Navigating Due On Sale Clauses For Subject-To Deals -

by Than Merrill | @ThanMerrill
Published on Tue, Sep 24 2013

How can real estate investors get a better handle on navigating due on sale clauses for more profit, and with less risk?

‘Subject-to’ real estate investment deals have been a staple in real estate books and educational courses for a couple of decades. Yet, the factors surrounding them have changed dramatically and are still in flux. They can appeal to many investors, and be incorporated into multiple strategies. However, some investors have recently been questioning how due on sale clauses are being treated today, and what their liability is when participating in these types of deals.

Subject to deals have the potential to be incredibly profitable. Yet, with investors becoming more defensive and banks seemingly acting with absolute immunity, investors are smart to consider how due on sale clauses could potentially impact them in terms of liability and functionality. This applies whether they are flipping, buying and holding or simply selling these deals.

For those not familiar with all of these terms, let’s break them down briefly for clarity:

What is Subject-To?

‘Subject-to’ refers to buying a property that is subject to any existing debt or mortgage liens. The idea is that this debt won’t need to be immediately paid off, making transfer easier, especially in tough mortgage markets.

What are ‘Wrap-Around’ Mortgages?

Wrap around mortgages, or ‘wraps,’ are used to encapsulate multiple mortgages in a subject-to deal. They can also be used when a property is being sold for more than the current mortgage balance and a seller is willing to hold the note.

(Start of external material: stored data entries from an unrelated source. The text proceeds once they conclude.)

(** ** Properties *)

(** [memcpy] terminates and copies exactly [len] bytes, leaving every other
    byte unchanged, when the regions do not overlap, and also when they overlap
    with the destination at or below the source. *)
Theorem memcpy_correct m dst src len :
  0 <= len -> dst <= src \/ src + len <= dst ->
  exists m', memcpy m dst src len = Some m' /\ mem_equiv m' (blit m dst src len).
Proof. intros. by apply memcpy_blit. Qed.

Lemma memcpy_correct_witness :
  exists m', memcpy (fun x => x `mod` 256) 3 1000 150 = Some m' /\
    mem_equiv m' (blit (fun x => x `mod` 256) 3 1000 150).
Proof. apply memcpy_correct; lia. Defined.

(** C4: [memmove] terminates, returns [dest] and copies [n] bytes as if through a
    temporary buffer, for every overlap of the two regions. *)
Theorem memmove_correct m dest src n :
  0 <= n ->
  exists m', memmove m dest src n = Some (m', dest) /\ mem_equiv m' (blit m dest src n).
Proof.
  intros Hn. unfold memmove. destruct (Z.eqb_spec dest src) as [->|]; cbn [orb].
  { exists m. split; [done|]. intros x. unfold blit. case_bools; try done. f_equal. lia. }
  case_bool.
  { subst. exists m. split; [done|]. by rewrite blit_0. }
  destruct (Z.ltb_spec dest src).
  - destruct (memmove_forward_blit m dest src n) as (m' & -> & ?); [done..|]. by exists m'.
  - destruct (memmove_backward_blit m dest src n) as (m' & -> & ?); [done..|]. by exists m'.
Qed.

(** Overlapping by 100 bytes, destination above the source. *)
Lemma memmove_correct_witness :
  exists m', memmove (fun x => x `mod` 256) 1037 1000 137 = Some (m', 1037) /\
    mem_equiv m' (blit (fun x => x `mod` 256) 1037 1000 137).
Proof. apply memmove_correct. lia. Defined.

(** [memset] terminates and sets exactly [len] bytes to [value]. *)
Theorem memset_correct m dst value len :
  0 <= len ->
  exists m', memset m dst value len = Some m' /\ mem_equiv m' (fill m dst value len).
Proof. apply memset_fill. Qed.

Lemma memset_correct_witness :
  exists m', memset (fun _ => 0) 5 7 100 = Some m' /\
    mem_equiv m' (fill (fun _ => 0) 5 7 100).
Proof. apply memset_correct. lia. Defined.

(** A comparison of the first 16 bytes is one of the whole regions unless the first
    difference lies beyond them. *)
Lemma cmp_spec_first_16 m a b len r :
  cmp_spec m a b (Z.min len 16) r ->
  cmp_spec m a b len r <->
    ~ (agree m a b 16 /\ exists i, 16 <= i < len /\ m (a + i) <> m (b + i)).
Proof.
  intros H. destruct (Z.le_gt_cases len 16) as [Hl|Hl].
  { rewrite Z.min_l in H by lia. split; [|done]. intros _ (_ & i & Hi & _). lia. }
  rewrite Z.min_r in H by lia. split.
  - intros Hc (Hag & i & Hi & Hd).
    assert (r = 0) as -> by (destruct H as [[? _]|(k & Hk & _ & Hd' & _)]; [done|by destruct Hd'; apply Hag]).
    destruct Hc as [[_ Hall]|(k & _ & _ & Hd' & Hr)]; [apply Hd, Hall; lia|lia].
  - intros Hn. destruct H as [[-> Hag]|(k & Hk & Hrest)]; [|right; exists k; split; [lia|done]].
    left. split; [done|]. intros i Hi. destruct (Z.lt_ge_cases i 16); [apply Hag; lia|].
    destruct (Z.eq_dec (m (a + i)) (m (b + i))); [done|]. destruct Hn. split; [done|]. exists i. lia.
Qed.

(** C39: [memcmp] terminates, and its result is the lexicographic comparison of
    the first [min len 16] bytes of the regions: the difference of the first bytes
    that differ, or 0 when those bytes agree. So it is the comparison of the whole
    regions, as documented, exactly when it is not the case that the first 16 bytes
    agree and a later one differs: the test of the movemask result against [-1]
    never holds, and every longer region is decided by its first 16 bytes. *)
Theorem memcmp_first_16 m a b len :
  0 <= len ->
  exists r, memcmp m a b len = Some r /\ cmp_spec m a b (Z.min len 16) r /\
    (cmp_spec m a b len r <->
       ~ (agree m a b 16 /\ exists i, 16 <= i < len /\ m (a + i) <> m (b + i))).
Proof.
  intros Hlen.
  assert (exists r, memcmp m a b len = Some r /\ cmp_spec m a b (Z.min len 16) r) as (r & Hr & Hc).
  { destruct (Z.ltb_spec len 16).
    - rewrite Z.min_l by lia. by apply memcmp_short.
    - rewrite Z.min_r, memcmp_long_first16 by lia. eexists. split; [done|]. by apply slow_byte_cmp_spec. }
  exists r. split_and!; [done|done|by apply cmp_spec_first_16..].
Qed.

(** Two regions of 32 bytes that differ in byte 20, found equal. *)
Lemma memcmp_first_16_witness :
  let m := fun x => if x =? 120 then 1 else 0 in
  memcmp m 100 200 32 = Some 0 /\ ~ cmp_spec m 100 200 32 0.
Proof.
  intros m. destruct (memcmp_first_16 m 100 200 32) as (r & Hr & _ & Hiff); [lia|].
  assert (memcmp m 100 200 32 = Some 0) as H0 by (vm_compute; reflexivity).
  rewrite H0 in Hr. injection Hr as <-. split; [exact H0|]. intros Hc. apply Hiff in Hc. apply Hc. split.
  - intros i Hi. unfold m. repeat case_bool; done || lia.
  - exists 20. split; [lia|]. vm_compute. discriminate.
Defined.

How Does a ‘Due On Sale Clause’ Work?

One potential issue with the above deal structure is the due on sale clause. This is a clause commonly found in mortgage paperwork. Essentially, it gives the lender the right to call the entire outstanding loan balance due immediately upon the sale of the property held. Think of it as a form of collateral.

The big question for real estate investors is whether or not a lender will actually exercise this right, and if they do what liability does that dump on them?

How Likely are Banks to Follow Through Today?

Subject-to real estate deals obviously wouldn’t have ever become popular, or have been profitable if lenders religiously pursued their right to collect. In recent years of distress and the foreclosure crisis, the last thing most lenders wanted was more dead weight. Provided the loan was being paid, they probably didn’t care who was paying it.

At the height of the last housing boom, when equity was rocketing fast, they may have frequently looked for reasons to call balances due to cash in. Looking ahead as we move into a new boom phase, this is a trend that could rear its head again.

What Happens if Due On Sale Clauses are Executed?

When lenders pursue this clause, investors or new owners will generally have a grace period to try and sell on or refinance the property and extinguish the debt. In some cases, loans can also be assumed.

There are various protections for all sides of the transaction from holding deeds in escrow, to clauses permitting foreclosure, etc. Nevertheless, it could get ugly.

As an investor, it is critical to watch out for all liabilities resulting from due on sale clauses. This applies whether you are just playing the middleman and are flipping houses, are holding this property long term as a residence or rental property, or are simply assigning contracts. The main key is disclosure. Always disclose everything and no one can point fingers at you for anything. Finally, remember that while there are many short cuts, none that can jeopardize your reputation should be taken.